=== Section Start ===

(* ===== verification/AppData.v ===== *)
(** * AppData: the documents orders commit to

    [crates/app-data/src/app_data.rs] and [hooks.rs], and the registry of full app
    data of [crates/orderbook/src/app_data.rs] on its table
    ([crates/database/src/app_data.rs], [crates/orderbook/src/database/app_data.rs]).

    A document is a string of bytes.  Keccak, the check that bytes are UTF-8, the JSON
    reader that produces the root object and the IPFS client are parameters; the enums
    that the hand-written deserializers match on are types here. *)

From stdpp Require Import base gmap sets list strings.
From Stdlib Require Import ZArith Lia.
From S2P Require Import Prelude Collections Eth.

Open Scope Z_scope.

(** ** Hooks *)
Record Hook := mkHook { hook_target : address; hook_call_data : list Z; hook_gas_limit : Z }.
Record Hooks := mkHooks { hooks_pre : list Hook; hooks_post : list Hook }.

Definition u64_saturating_add (a b : Z) : Z := Z.min (a + b) (2 ^ 64 - 1).

Definition hooks_gas_limit (hooks : Hooks) : Z :=
  foldl (fun total hook => u64_saturating_add total (hook_gas_limit hook)) 0
    (hooks_pre hooks ++ hooks_post hooks).

(** ** Protocol app data *)
Record Flashloan := mkFlashloan {
  fl_liquidity_provider : address;
  fl_protocol_adapter : address;
  fl_receiver : address;
  fl_token : address;
  fl_amount : Z;
}.
Record AppWrapperCall := mkAppWrapperCall { aw_address : address; aw_data : list Z; aw_is_omittable : bool }.

Inductive PartnerFeePolicy :=
| PartnerSurplus (bps max_volume_bps : Z)
| PartnerPriceImprovement (bps max_volume_bps : Z)
| PartnerVolume (bps : Z).

(** The untagged helper of [FeePolicy::deserialize]. *)
Inductive FeePolicyHelper :=
| HelperSurplus (surplus_bps max_volume_bps : Z)
| HelperPriceImprovement (price_improvement_bps max_volume_bps : Z)
| HelperVolume (volume_bps : Z)
| HelperVolumeOld (bps : Z).

Definition FeePolicy_deserialize (h : FeePolicyHelper) : PartnerFeePolicy :=
  match h with
  | HelperSurplus surplus_bps max_volume_bps => PartnerSurplus surplus_bps max_volume_bps
  | HelperPriceImprovement price_improvement_bps max_volume_bps =>
      PartnerPriceImprovement price_improvement_bps max_volume_bps
  | HelperVolume volume_bps => PartnerVolume volume_bps
  | HelperVolumeOld bps => PartnerVolume bps
  end.

Record PartnerFee := mkPartnerFee { pf_policy : PartnerFeePolicy; pf_recipient : address }.

(** The untagged helper of [PartnerFees::deserialize]. *)
Inductive PartnerFeesHelper := HelperSingle (fee : PartnerFee) | HelperMultiple (fees : list PartnerFee).

Definition PartnerFees_deserialize (h : PartnerFeesHelper) : list PartnerFee :=
  match h with HelperSingle fee => [fee] | HelperMultiple fees => fees end.

Record ProtocolAppData := mkProtocolAppData {
  pad_hooks : Hooks;
  pad_signer : option address;
  pad_replaced_order : option Z;
  pad_partner_fee : list PartnerFee;
  pad_flashloan : option Flashloan;
  pad_wrappers : list AppWrapperCall;
}.

Definition ProtocolAppData_default : ProtocolAppData := mkProtocolAppData (mkHooks [] []) None None [] None [].

(** The legacy [backend] object holds hooks only. *)
Definition ProtocolAppData_from_backend (hooks : Hooks) : ProtocolAppData :=
  mkProtocolAppData hooks None None [] None [].

Record Root := mkRoot { root_metadata : option ProtocolAppData; root_backend : option Hooks }.

Definition root_protocol (root : Root) : ProtocolAppData :=
  match root_metadata root with
  | Some metadata => metadata
  | None => default ProtocolAppData_default (ProtocolAppData_from_backend <$> root_backend root)
  end.

Record ValidAppData := mkValidAppData { va_hash : Z; va_document : string; va_protocol : ProtocolAppData }.

(** The empty document [EMPTY]. *)
Definition EMPTY : string := "{}".

Inductive AppDataError := TooLarge (size limit : Z) | NotUtf8 | InvalidJson.

(** The registry's table: contract app data to full app data. *)
Abbreviation AppDataTable := (gmap Z string) (only parsing).

Definition app_data_insert (contract_app_data : Z) (full_app_data : string) (table : AppDataTable)
  : option string * AppDataTable :=
  match table !! contract_app_data with
  | Some existing => (Some existing, table)
  | None => (None, <[contract_app_data := full_app_data]> table)
  end.

Inductive Registered := RegisteredNew | AlreadyExisted.
Inductive InsertError := InsertDuplicate | InsertMismatch (existing : string) | InsertOther.
Inductive RegisterError :=
| RegisterInvalid (e : AppDataError)
| HashMismatch (expected computed : Z)
| DataMismatch (existing : string)
| RegisterOther.

Section documents.
Context (keccak256 : list Z -> Z) (utf8 : string -> bool) (from_slice : string -> option Root).

Definition hash_full_app_data (full_app_data : string) : Z := keccak256 (string_bytes full_app_data).

Definition parse (full_app_data : string) : option ProtocolAppData := root_protocol <$> from_slice full_app_data.

Definition validate (size_limit : Z) (full_app_data : string) : result AppDataError ValidAppData :=
  let len := Z.of_nat (String.length full_app_data) in
  if size_limit <? len then Err (TooLarge len size_limit)
  else if negb (utf8 full_app_data) then Err NotUtf8
  else letr protocol := ok_or (parse full_app_data) InvalidJson in
       Ok (mkValidAppData (hash_full_app_data full_app_data) full_app_data protocol).

(** [Postgres::insert_full_app_data]: an existing document that is not UTF-8 is
    reported as another error. *)
Definition insert_full_app_data (contract_app_data : Z) (full_app_data : string) (table : AppDataTable)
  : result InsertError unit * AppDataTable :=
  let '(existing, table') := app_data_insert contract_app_data full_app_data table in
  match existing with
  | Some existing =>
      if bool_decide (existing = full_app_data) then (Err InsertDuplicate, table')
      else if utf8 existing then (Err (InsertMismatch existing), table') else (Err InsertOther, table')
  | None => (Ok tt, table')
  end.

Definition register (size_limit : Z) (hash : option Z) (document : string) (table : AppDataTable)
  : result RegisterError (Registered * Z) * AppDataTable :=
  match validate size_limit document with
  | Err e => (Err (RegisterInvalid e), table)
  | Ok validated =>
      let mismatch := match hash with Some hash => negb (hash =? va_hash validated) | None => false end in
      if mismatch then (Err (HashMismatch (default 0 hash) (va_hash validated)), table)
      else match insert_full_app_data (va_hash validated) (va_document validated) table with
           | (Ok _, table') => (Ok (RegisteredNew, va_hash validated), table')
           | (Err InsertDuplicate, table') => (Ok (AlreadyExisted, va_hash validated), table')
           | (Err (InsertMismatch existing), table') => (Err (DataMismatch existing), table')
           | (Err InsertOther, table') => (Err RegisterOther, table')
           end
  end.

(** [Registry::find]: the zero hash is the empty document, then the table, then IPFS
    where it is configured. *)
Definition registry_find (ipfs : option (Z -> result unit (option string))) (contract_app_data : Z)
  (table : AppDataTable) : result unit (option string) :=
  if contract_app_data =? 0 then Ok (Some EMPTY)
  else match table !! contract_app_data with
       | Some app_data => if utf8 app_data then Ok (Some app_data) else Err tt
       | None => match ipfs with None => Ok None | Some fetch => fetch contract_app_data end
       end.
End documents.

(** ** Facts *)
Lemma hooks_gas_limit_bounds hooks :
  Forall (fun h => 0 <= hook_gas_limit h) (hooks_pre hooks ++ hooks_post hooks) ->
  0 <= hooks_gas_limit hooks < 2 ^ 64.
Proof.
  unfold hooks_gas_limit. generalize (hooks_pre hooks ++ hooks_post hooks) as l.
  assert (Hgen : forall l acc, Forall (fun h => 0 <= hook_gas_limit h) l -> 0 <= acc < 2 ^ 64 ->
            0 <= foldl (fun total hook => u64_saturating_add total (hook_gas_limit hook)) acc l < 2 ^ 64).
  { induction l as [|h l IH]; intros acc Hl Hacc; [done|]. apply Forall_cons in Hl as [Hh Hl].
    cbn [foldl]. apply IH; [done|]. unfold u64_saturating_add. lia. }
  intros l Hl. apply Hgen; [done|lia].
Qed.

Section documents_spec.
Context (keccak256 : list Z -> Z) (utf8 : string -> bool) (from_slice : string -> option Root).
Abbreviation validate := (validate keccak256 utf8 from_slice).
Abbreviation register := (register keccak256 utf8 from_slice).

Lemma validate_Ok size_limit document v :
  validate size_limit document = Ok v <->
  Z.of_nat (String.length document) <= size_limit /\ utf8 document = true /\
  exists root, from_slice document = Some root /\
    v = mkValidAppData (hash_full_app_data keccak256 document) document (root_protocol root).
Proof.
  unfold AppData.validate, parse. destruct (Z.ltb_spec size_limit (Z.of_nat (String.length document))).
  { split; [done|]. intros (? & _). lia. }
  destruct (utf8 document) eqn:Hu; cbn [negb]; [|split; [done|by intros (_ & ? & _)]].
  destruct (from_slice document) as [root|]; cbn [fmap option_fmap option_map ok_or result_bind].
  - split; [intros [= <-]; eauto|]. intros (_ & _ & root' & [= <-] & ->). done.
  - split; [done|]. by intros (_ & _ & ? & ? & _).
Qed.

(** The entries of the table commit to their documents. *)
Definition table_hashed (table : AppDataTable) : Prop :=
  map_Forall (fun h document => h = hash_full_app_data keccak256 document /\ utf8 document = true) table.

Lemma register_hashed size_limit hash document table :
  table_hashed table -> table_hashed (register size_limit hash document table).2.
Proof.
  intros Ht. unfold AppData.register. destruct (validate size_limit document) as [v|e] eqn:Hv; [|done].
  apply validate_Ok in Hv as (_ & Hu & root & _ & ->).
  assert (Hins : table_hashed (insert_full_app_data utf8 (hash_full_app_data keccak256 document) document table).2).
  { unfold insert_full_app_data, app_data_insert.
    destruct (table !! hash_full_app_data keccak256 document) as [existing|];
      [repeat case_match; exact Ht|]. apply map_Forall_insert_2; done. }
  cbn [va_hash va_document].
  destruct (insert_full_app_data utf8 (hash_full_app_data keccak256 document) document table) as [r t'].
  cbn [snd] in Hins. destruct (match hash with Some _ => _ | None => false end); [done|].
  repeat case_match; done.
Qed.

(** A document that was registered is found under its hash. *)
Lemma register_find size_limit hash document table r h :
  table_hashed table ->
  (register size_limit hash document table).1 = Ok (r, h) -> h <> 0 ->
  forall ipfs, registry_find utf8 ipfs h (register size_limit hash document table).2 = Ok (Some document).
Proof.
  intros Ht Hok Hz ipfs. revert Hok. unfold AppData.register.
  destruct (validate size_limit document) as [v|e] eqn:Hv; [|done].
  apply validate_Ok in Hv as (_ & Hu & root & _ & ->). cbn [va_hash va_document].
  set (hd := hash_full_app_data keccak256 document).
  assert (Hins : forall r' t', insert_full_app_data utf8 hd document table = (r', t') ->
            (r' = Ok tt \/ r' = Err InsertDuplicate) -> t' !! hd = Some document).
  { unfold insert_full_app_data, app_data_insert. destruct (table !! hd) as [existing|] eqn:He.
    - case_bool_decide; [subst existing; intros ? ? [= <- <-] _; done|].
      destruct (utf8 existing); intros ? ? [= <- <-] [?|?]; done.
    - intros ? ? [= <- <-] _. apply lookup_insert_eq. }
  destruct (insert_full_app_data utf8 hd document table) as [r' t'] eqn:Hi.
  assert (Hgo : h = hd -> (r' = Ok tt \/ r' = Err InsertDuplicate) ->
            registry_find utf8 ipfs h t' = Ok (Some document)).
  { intros -> Hr. unfold registry_find. rewrite (proj2 (Z.eqb_neq _ _) Hz), (Hins r' t'), Hu; done. }
  destruct (match hash with Some _ => _ | None => false end); [done|].
  destruct r' as [[]|[| |]]; cbn [fst snd]; intros [= _ <-] || (intros ?; discriminate || done); auto.
Qed.
End documents_spec.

=== Section End ===

- **Exercise**:
An exact copy of the lines above, from the one containing "destruct (insert_full_app_data utf8 (hash_full_app_data" through the one containing "(r' = Ok tt \/ r' = Err InsertDuplicate) -> t'", is the whole of the answer.

- **Response to this exercise**:
  destruct (insert_full_app_data utf8 (hash_full_app_data keccak256 document) document table) as [r t'].
  cbn [snd] in Hins. destruct (match hash with Some _ => _ | None => false end); [done|].
  repeat case_match; done.
Qed.

(** A document that was registered is found under its hash. *)
Lemma register_find size_limit hash document table r h :
  table_hashed table ->
  (register size_limit hash document table).1 = Ok (r, h) -> h <> 0 ->
  forall ipfs, registry_find utf8 ipfs h (register size_limit hash document table).2 = Ok (Some document).
Proof.
  intros Ht Hok Hz ipfs. revert Hok. unfold AppData.register.
  destruct (validate size_limit document) as [v|e] eqn:Hv; [|done].
  apply validate_Ok in Hv as (_ & Hu & root & _ & ->). cbn [va_hash va_document].
  set (hd := hash_full_app_data keccak256 document).
  assert (Hins : forall r' t', insert_full_app_data utf8 hd document table = (r', t') ->
            (r' = Ok tt \/ r' = Err InsertDuplicate) -> t' !! hd = Some document).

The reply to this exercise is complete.